Would you please state how many lines in the entries contain the word "Type"? Only the number should be given.

EXTRACTED RECORDS Start Marker

Definition emsaPSSVerify (mHash em : list byte) (emBits sLen : Z)
    (st : hstate) : result unit :=
  let hLen := Z.of_nat Size in
  if negb (hLen =? len mHash) then Err ErrVerification else
  let emLen := (emBits + 7) ÷ 8 in
  if emLen <? hLen + sLen + 2 then Err ErrVerification else
  last <- index em (len em - 1) ;;
  if negb (byte_eqb last xBC) then Err ErrVerification else
  (* db := em[:dbLen];  h := em[dbLen : len(em)-1] *)
  let dbLen := emLen - hLen - 1 in
  db <- slice em 0 dbLen ;;
  h <- slice em dbLen (len em - 1) ;;
  em0 <- index em 0 ;;
  if negb (byte_eqb
             (byte.and em0 (byte_shl xFF (to_uint (8 - (8 * emLen - emBits)))))
             bzero)
  then Err ErrVerification else
  match mgf1XOR db st h with
  | None => Hang
  | Some (db, st) =>
      let em := store em 0 db in
      (* db[0] &= ... *)
      db0 <- index db 0 ;;
      let em := store1 em 0
                  (byte.and db0 (byte_shr xFF (to_uint (8 * emLen - emBits)))) in
      (* range db[:emLen-hLen-sLen-2]; the capacity of db is that of em *)
      ps <- slice em 0 (emLen - hLen - sLen - 2) ;;
      if negb (forallb (fun e => byte_eqb e bzero) ps) then Err ErrVerification else
      db <- slice em 0 dbLen ;;
      sep <- index db (emLen - hLen - sLen - 2) ;;
      if negb (byte_eqb sep x01) then Err ErrVerification else
      salt <- slice db (len db - sLen) (len db) ;;
      let st := hash_Write st prefix in
      let st := hash_Write st mHash in
      let st := hash_Write st salt in
      let h0 := Sum st in
      h <- slice em dbLen (len em - 1) ;;
      compare_digest h0 h
  end.

End EMSA_PSS.

(** ** math/big as the code uses it

    [*big.Int] values are integers.  The functions below give the results of
    the library's methods on the values this package passes: non-negative
    bases and exponents. *)

(** [x.BitLen()]: the length of [|x|] in bits; 0 for 0. *)
Definition BitLen (x : Z) : Z :=
  if x =? 0 then 0 else Z.log2 (Z.abs x) + 1.

(** [new(big.Int).SetBytes(b)]: [b] read as a big-endian unsigned integer. *)
Definition SetBytes (b : list byte) : Z := le_combine (rev b).
(** [CheckSeed(requestAddons, responseAddons)]; the values some messages
    carry along are left out. *)
Definition CheckSeed (requestAddons responseAddons : Addons) : option error :=
  if negb (bytes_Equal (Seed requestAddons) (Seed responseAddons)) then
    Some (newError "Seed bytes not match")
  else if negb (Mode requestAddons =? Mode responseAddons) then
    Some (newError "Mode not match")
  else if negb (String.eqb (Duration requestAddons) (Duration responseAddons)) then
    Some (newError "Duration not match")
  else
    match
      match Padding requestAddons, Padding responseAddons with
      | Some p, Some q =>
          if negb (RegularMin p =? RegularMin q)
             || negb (RegularMax p =? RegularMax q)
             || negb (LongMin p =? LongMin q)
             || negb (LongMax p =? LongMax q)
          then Some (newError "Padding not match")
          else None
      | None, None => None
      | _, _ => Some (newError "Padding of one is nil but the other is not nil")
      end
    with
    | Some err => Some err
    | None =>
        match
          match Delay requestAddons, Delay responseAddons with
          | Some p, Some q =>
              if negb (Bool.eqb (IsRandom p) (IsRandom q))
                 || negb (MinMillis p =? MinMillis q)
                 || negb (MaxMillis p =? MaxMillis q)
              then Some (newError "Delay not match")
              else None
          | None, None => None
          | _, _ => Some (newError "Delay of one is nil but the other is not nil")
          end
        with
        | Some err => Some err
        | None =>
            match Scheduler requestAddons, Scheduler responseAddons with
            | Some p, Some q =>
                if negb (TimeoutMillis p =? TimeoutMillis q)
                then Some (newError "Scheduler not match")
                else None
            | None, None => None
            | _, _ =>
                Some (newError "Scheduler of one is nil but the other is not nil")
            end
        end
    end.

End Codec.

Arguments mkMultiLengthPacketWriter {W} _.
Arguments MLP_Writer {W} _.
Arguments mkLengthPacketWriter {W} _ _.
Arguments LPW_Writer {W} _.
Arguments LPW_cache {W} _.

Section Body.

(** [protocol.RequestCommandUDP], a constant of [common/protocol]. *)
Variable RequestCommandUDP : Z.

(** What the body codec reads of a [protocol.RequestHeader]: its command. *)
Record RequestHeader : Type := mkRequestHeader
  { Command : Z }.

(** The writer [EncodeBodyAddons] returns: a [MultiLengthPacketWriter] over
    the writer it was given, or [buf.NewWriter(writer)], bare or wrapped by
    [proxy.NewVisionWriter]. *)
Inductive BodyWriter (W : Type) : Type :=
| MultiLengthWriter (w : MultiLengthPacketWriter W)
| PlainWriter (writer : W)
| VisionWriter (writer : W).

Arguments MultiLengthWriter {W} w.
Arguments PlainWriter {W} writer.
Arguments VisionWriter {W} writer.

(** [EncodeBodyAddons(writer, request, requestAddons, state, context)]. *)
Definition EncodeBodyAddons {W : Type} (writer : W) (request : RequestHeader)
  (requestAddons : Addons) : BodyWriter W :=
  if Command request =? RequestCommandUDP then
    MultiLengthWriter (NewMultiLengthPacketWriter writer)
  else if String.eqb (Flow requestAddons) XRV then VisionWriter writer
  else PlainWriter writer.

(** The reader [DecodeBodyAddons] returns: a [LengthPacketReader] over the
    reader it was given, or [buf.NewReader(reader)]. *)
Inductive BodyReader : Type :=
| LengthReader (r : LengthPacketReader)
| PlainReader (reader : IO.Reader).

(** [DecodeBodyAddons(reader, request, addons)]. *)
Definition DecodeBodyAddons (reader : IO.Reader) (request : RequestHeader)
  (addons : Addons) : BodyReader :=
  if Command request =? RequestCommandUDP then
    LengthReader (NewLengthPacketReader reader)
  else PlainReader reader.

EXTRACTED RECORDS End Marker

### EXERCISE RESULT
4